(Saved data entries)

(** * Valleytainment website widgets: chatbot, image generator, security manager

    A shallow embedding of the client-side JavaScript of the site
    (js/advanced-chatbot.js, the image generator, the legacy image
    history helpers and the security manager) together with the
    properties its specification states about them.

    JavaScript strings are sequences of UTF-16 code units, exceptions
    are explicit completions, [localStorage] is a finite map, and an
    [async] function is cut at its [await] into the part that runs
    before it and the part that resumes after it. *)

From Stdlib Require Import NArith String Ascii Lia.
From stdpp Require Import base list gmap.

(** ** The JavaScript built-ins the widgets rely on *)

Module JS.

(** A string value: its UTF-16 code units. *)
Abbreviation jsstring := (list N).

(** *** String literals

    Literals of the source are UTF-8 text; [lit] decodes them into code
    units (code points above U+FFFF become a surrogate pair). *)

Definition bytes_of (s : string) : list N :=
  map N_of_ascii (list_ascii_of_string s).

Definition cont (b : N) : N := (b - 128)%N.

Fixpoint utf8_decode (bs : list N) : list N :=
  match bs with
  | [] => []
  | b :: r =>
    if (b <? 128)%N then b :: utf8_decode r
    else if (b <? 224)%N then
      match r with
      | c1 :: r1 => ((b - 192) * 64 + cont c1)%N :: utf8_decode r1
      | [] => [65533%N]
      end
    else if (b <? 240)%N then
      match r with
      | c1 :: c2 :: r2 =>
        ((b - 224) * 4096 + cont c1 * 64 + cont c2)%N :: utf8_decode r2
      | _ => [65533%N]
      end
    else
      match r with
      | c1 :: c2 :: c3 :: r3 =>
        ((b - 240) * 262144 + cont c1 * 4096 + cont c2 * 64 + cont c3)%N
          :: utf8_decode r3
      | _ => [65533%N]
      end
  end.

Definition utf16_units (cp : N) : list N :=
  if (cp <? 65536)%N then [cp]
  else [(55296 + (cp - 65536) / 1024)%N; (56320 + (cp - 65536) mod 1024)%N].

Definition lit (s : string) : jsstring :=
  concat (map utf16_units (utf8_decode (bytes_of s))).

Definition dq : jsstring := [34%N].
Definition nl : jsstring := [10%N].

(** *** Completions: a call returns normally or throws *)

Inductive jserror : Type :=
  | Error (message : jsstring)
  | URIError
  | SyntaxError
  | TypeError.

Inductive completion (A : Type) : Type :=
  | Normal (a : A)
  | Throw (e : jserror).
Arguments Normal {A} a.
Arguments Throw {A} e.

#[global] Instance completion_ret : MRet completion := @Normal.
#[global] Instance completion_bind : MBind completion := fun A B k c =>
  match c with
  | Normal a => k a
  | Throw e => Throw e
  end.

(** [try { body } catch (error) { handler }] *)
Definition try_catch {A} (body : completion A) (handler : jserror -> completion A)
  : completion A :=
  match body with
  | Normal a => Normal a
  | Throw e => handler e
  end.

(** *** String.prototype.includes *)

Fixpoint startsWith (s key : jsstring) : bool :=
  match key, s with
  | [], _ => true
  | _ :: _, [] => false
  | k :: key', c :: s' => (k =? c)%N && startsWith s' key'
  end.

Fixpoint includes (s key : jsstring) : bool :=
  startsWith s key ||
  match s with
  | [] => false
  | _ :: s' => includes s' key
  end.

▶ **What is expected**
Could you set down, exactly as written, the lines above between the one holding "From Stdlib Require" and the one holding "map N_of_ascii (list_ascii_of_string s).", inclusive, and nothing more?

▶ **Exercise output**
From Stdlib Require Import NArith String Ascii Lia.
From stdpp Require Import base list gmap.

(** ** The JavaScript built-ins the widgets rely on *)

Module JS.

(** A string value: its UTF-16 code units. *)
Abbreviation jsstring := (list N).

(** *** String literals

    Literals of the source are UTF-8 text; [lit] decodes them into code
    units (code points above U+FFFF become a surrogate pair). *)

Definition bytes_of (s : string) : list N :=
  map N_of_ascii (list_ascii_of_string s).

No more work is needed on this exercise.